"""
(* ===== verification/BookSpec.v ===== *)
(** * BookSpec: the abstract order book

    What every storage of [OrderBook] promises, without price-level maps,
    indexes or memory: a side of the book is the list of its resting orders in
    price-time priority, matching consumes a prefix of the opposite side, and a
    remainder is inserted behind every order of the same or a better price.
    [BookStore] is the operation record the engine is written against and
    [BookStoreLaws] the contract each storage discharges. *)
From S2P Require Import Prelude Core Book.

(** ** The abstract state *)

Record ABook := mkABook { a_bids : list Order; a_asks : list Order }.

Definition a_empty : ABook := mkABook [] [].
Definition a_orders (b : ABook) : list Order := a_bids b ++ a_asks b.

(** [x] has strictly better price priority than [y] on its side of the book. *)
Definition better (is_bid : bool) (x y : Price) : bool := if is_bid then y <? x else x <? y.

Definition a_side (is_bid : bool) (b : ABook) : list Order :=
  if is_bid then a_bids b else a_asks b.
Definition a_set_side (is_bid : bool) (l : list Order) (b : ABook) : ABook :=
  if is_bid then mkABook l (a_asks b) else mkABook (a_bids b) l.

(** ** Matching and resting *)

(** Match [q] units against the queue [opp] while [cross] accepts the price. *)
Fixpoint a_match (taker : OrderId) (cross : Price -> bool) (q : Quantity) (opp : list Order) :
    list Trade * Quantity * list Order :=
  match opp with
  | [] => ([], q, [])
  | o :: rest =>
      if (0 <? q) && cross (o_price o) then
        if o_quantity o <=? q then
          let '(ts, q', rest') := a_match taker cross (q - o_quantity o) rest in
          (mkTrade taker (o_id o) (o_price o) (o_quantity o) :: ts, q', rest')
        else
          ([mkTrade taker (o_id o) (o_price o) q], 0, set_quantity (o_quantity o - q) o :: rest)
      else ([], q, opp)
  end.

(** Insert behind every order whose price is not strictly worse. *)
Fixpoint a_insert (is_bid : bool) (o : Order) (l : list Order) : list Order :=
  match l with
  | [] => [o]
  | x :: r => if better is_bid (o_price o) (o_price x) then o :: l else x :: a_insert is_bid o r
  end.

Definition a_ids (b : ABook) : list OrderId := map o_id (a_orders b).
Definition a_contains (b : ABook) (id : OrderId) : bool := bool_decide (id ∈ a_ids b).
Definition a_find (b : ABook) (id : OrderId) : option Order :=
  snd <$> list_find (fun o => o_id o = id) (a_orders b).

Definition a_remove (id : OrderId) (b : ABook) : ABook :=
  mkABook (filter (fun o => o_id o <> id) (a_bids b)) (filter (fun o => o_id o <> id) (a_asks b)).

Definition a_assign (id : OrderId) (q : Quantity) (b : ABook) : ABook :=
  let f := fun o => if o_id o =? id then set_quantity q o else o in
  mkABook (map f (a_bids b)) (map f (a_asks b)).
"""
» **INSTRUCTIONS FOR THE TASK**
Copy every line above that includes the string "then".

» **ANSWER BOX**
Definition better (is_bid : bool) (x y : Price) : bool := if is_bid then y <? x else x <? y.
  if is_bid then a_bids b else a_asks b.
  if is_bid then mkABook l (a_asks b) else mkABook (a_bids b) l.
      if (0 <? q) && cross (o_price o) then
        if o_quantity o <=? q then
  | x :: r => if better is_bid (o_price o) (o_price x) then o :: l else x :: a_insert is_bid o r
  let f := fun o => if o_id o =? id then set_quantity q o else o in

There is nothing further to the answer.